**WORK INSTRUCTIONS**
Collect from the data below each line with "script".

Saved data entries
━━━━━━━━━━━━━━━━
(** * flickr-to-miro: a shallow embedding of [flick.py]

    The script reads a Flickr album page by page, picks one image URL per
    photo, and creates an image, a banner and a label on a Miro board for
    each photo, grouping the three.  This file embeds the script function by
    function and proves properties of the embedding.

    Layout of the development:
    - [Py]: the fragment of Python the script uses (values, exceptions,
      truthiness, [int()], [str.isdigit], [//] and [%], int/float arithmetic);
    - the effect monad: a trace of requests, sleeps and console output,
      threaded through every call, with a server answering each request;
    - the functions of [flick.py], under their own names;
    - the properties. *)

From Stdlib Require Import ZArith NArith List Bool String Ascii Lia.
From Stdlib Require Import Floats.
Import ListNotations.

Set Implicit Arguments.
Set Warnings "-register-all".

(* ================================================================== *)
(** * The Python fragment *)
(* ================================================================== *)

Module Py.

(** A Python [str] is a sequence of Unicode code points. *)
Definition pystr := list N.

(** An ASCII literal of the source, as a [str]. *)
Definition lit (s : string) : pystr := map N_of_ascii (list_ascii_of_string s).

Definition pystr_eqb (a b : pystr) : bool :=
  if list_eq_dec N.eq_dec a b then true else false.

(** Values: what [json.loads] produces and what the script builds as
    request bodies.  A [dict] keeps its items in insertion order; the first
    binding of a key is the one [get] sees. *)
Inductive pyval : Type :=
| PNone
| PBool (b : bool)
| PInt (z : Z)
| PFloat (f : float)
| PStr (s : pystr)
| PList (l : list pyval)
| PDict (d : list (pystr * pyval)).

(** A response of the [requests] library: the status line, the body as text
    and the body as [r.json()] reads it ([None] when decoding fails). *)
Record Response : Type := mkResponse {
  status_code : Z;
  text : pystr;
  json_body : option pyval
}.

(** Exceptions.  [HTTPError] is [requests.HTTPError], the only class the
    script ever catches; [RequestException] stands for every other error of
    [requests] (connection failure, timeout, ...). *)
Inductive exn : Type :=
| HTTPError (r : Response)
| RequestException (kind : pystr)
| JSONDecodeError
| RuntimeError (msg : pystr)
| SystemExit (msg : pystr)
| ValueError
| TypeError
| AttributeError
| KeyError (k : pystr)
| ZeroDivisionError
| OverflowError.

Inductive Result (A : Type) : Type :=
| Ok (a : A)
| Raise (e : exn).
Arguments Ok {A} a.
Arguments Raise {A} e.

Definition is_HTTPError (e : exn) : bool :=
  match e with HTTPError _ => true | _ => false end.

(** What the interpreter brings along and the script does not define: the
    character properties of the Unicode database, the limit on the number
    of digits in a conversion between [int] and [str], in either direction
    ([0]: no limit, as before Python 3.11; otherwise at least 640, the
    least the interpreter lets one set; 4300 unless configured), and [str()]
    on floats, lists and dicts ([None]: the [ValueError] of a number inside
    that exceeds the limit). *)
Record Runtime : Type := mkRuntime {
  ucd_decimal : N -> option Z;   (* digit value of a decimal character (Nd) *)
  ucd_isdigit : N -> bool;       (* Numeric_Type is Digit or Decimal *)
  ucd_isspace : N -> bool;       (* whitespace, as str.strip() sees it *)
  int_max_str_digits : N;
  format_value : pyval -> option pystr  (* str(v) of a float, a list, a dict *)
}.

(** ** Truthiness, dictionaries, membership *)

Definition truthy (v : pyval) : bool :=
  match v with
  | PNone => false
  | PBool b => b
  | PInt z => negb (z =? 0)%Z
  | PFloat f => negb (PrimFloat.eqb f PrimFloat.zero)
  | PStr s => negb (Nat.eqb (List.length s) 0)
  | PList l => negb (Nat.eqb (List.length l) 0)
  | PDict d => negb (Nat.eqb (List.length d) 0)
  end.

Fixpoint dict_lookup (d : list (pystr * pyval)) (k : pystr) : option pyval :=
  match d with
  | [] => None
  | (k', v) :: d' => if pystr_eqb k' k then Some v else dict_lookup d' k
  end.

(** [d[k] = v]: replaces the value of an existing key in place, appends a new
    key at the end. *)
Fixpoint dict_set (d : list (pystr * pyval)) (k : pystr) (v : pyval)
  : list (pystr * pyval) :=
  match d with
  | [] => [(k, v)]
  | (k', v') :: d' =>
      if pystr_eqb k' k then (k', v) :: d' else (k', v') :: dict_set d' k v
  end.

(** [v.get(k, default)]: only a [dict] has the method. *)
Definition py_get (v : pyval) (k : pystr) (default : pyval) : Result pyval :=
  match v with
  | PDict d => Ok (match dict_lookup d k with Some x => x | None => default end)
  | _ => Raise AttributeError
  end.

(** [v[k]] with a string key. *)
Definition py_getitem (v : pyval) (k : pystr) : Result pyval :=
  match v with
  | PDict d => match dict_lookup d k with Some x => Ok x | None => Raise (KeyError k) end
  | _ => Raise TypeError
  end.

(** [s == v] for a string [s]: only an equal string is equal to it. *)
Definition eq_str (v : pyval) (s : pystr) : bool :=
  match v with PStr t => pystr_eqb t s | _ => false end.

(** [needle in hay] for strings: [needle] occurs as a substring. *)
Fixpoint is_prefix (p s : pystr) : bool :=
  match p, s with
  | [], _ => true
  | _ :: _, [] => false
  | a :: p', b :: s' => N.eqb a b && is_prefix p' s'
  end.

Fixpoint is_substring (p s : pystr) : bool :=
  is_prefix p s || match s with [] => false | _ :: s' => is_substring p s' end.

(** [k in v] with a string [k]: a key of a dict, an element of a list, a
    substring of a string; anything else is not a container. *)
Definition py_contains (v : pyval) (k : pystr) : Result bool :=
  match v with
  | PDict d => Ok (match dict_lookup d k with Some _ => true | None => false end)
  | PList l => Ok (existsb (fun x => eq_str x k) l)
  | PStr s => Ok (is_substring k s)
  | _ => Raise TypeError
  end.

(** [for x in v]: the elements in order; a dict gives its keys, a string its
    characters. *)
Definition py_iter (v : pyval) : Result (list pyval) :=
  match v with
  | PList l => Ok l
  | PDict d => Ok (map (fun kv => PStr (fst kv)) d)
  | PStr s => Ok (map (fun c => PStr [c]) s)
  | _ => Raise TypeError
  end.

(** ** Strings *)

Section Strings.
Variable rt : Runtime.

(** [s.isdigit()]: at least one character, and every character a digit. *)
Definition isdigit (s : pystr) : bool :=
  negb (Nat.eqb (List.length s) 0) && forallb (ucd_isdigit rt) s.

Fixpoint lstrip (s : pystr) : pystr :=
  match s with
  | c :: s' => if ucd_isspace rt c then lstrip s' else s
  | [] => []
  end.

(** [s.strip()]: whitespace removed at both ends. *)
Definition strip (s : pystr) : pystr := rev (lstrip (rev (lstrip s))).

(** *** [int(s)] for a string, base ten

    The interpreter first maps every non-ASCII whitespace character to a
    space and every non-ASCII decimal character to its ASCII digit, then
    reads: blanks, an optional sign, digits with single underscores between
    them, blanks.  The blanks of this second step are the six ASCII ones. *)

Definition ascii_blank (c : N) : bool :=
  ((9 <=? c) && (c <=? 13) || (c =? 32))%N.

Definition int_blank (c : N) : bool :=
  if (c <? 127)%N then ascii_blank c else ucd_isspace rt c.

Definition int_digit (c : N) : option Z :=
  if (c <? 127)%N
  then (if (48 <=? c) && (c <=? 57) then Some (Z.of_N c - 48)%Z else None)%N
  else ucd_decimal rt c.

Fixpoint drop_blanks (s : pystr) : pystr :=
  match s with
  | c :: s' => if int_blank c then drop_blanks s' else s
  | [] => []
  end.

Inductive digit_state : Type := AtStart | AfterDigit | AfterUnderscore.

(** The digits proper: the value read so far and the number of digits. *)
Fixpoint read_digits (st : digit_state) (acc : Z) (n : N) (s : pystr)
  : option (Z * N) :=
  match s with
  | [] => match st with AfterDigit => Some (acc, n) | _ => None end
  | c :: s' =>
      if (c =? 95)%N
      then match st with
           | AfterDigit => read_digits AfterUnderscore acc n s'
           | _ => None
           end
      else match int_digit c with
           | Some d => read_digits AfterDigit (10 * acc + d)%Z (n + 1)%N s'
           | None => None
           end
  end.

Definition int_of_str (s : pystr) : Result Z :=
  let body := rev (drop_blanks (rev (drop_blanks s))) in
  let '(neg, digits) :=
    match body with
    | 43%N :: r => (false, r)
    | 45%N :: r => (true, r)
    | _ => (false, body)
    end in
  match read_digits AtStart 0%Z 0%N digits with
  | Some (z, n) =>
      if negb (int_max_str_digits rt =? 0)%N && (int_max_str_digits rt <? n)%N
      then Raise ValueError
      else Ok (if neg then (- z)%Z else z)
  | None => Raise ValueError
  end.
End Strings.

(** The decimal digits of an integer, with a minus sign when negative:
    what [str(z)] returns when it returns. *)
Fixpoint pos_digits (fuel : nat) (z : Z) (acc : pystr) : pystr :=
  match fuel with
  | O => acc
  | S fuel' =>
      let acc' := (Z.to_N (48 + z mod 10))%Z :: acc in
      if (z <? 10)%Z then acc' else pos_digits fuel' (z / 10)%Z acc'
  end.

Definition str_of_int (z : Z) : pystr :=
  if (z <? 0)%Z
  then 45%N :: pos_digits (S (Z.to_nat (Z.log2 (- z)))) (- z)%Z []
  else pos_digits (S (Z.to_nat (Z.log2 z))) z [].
━━━━━━━━━━━━━━━━
**RESPONSE AREA**
    The script reads a Flickr album page by page, picks one image URL per
    each photo, grouping the three.  This file embeds the script function by
    - [Py]: the fragment of Python the script uses (values, exceptions,
(** Values: what [json.loads] produces and what the script builds as
    script ever catches; [RequestException] stands for every other error of
(** What the interpreter brings along and the script does not define: the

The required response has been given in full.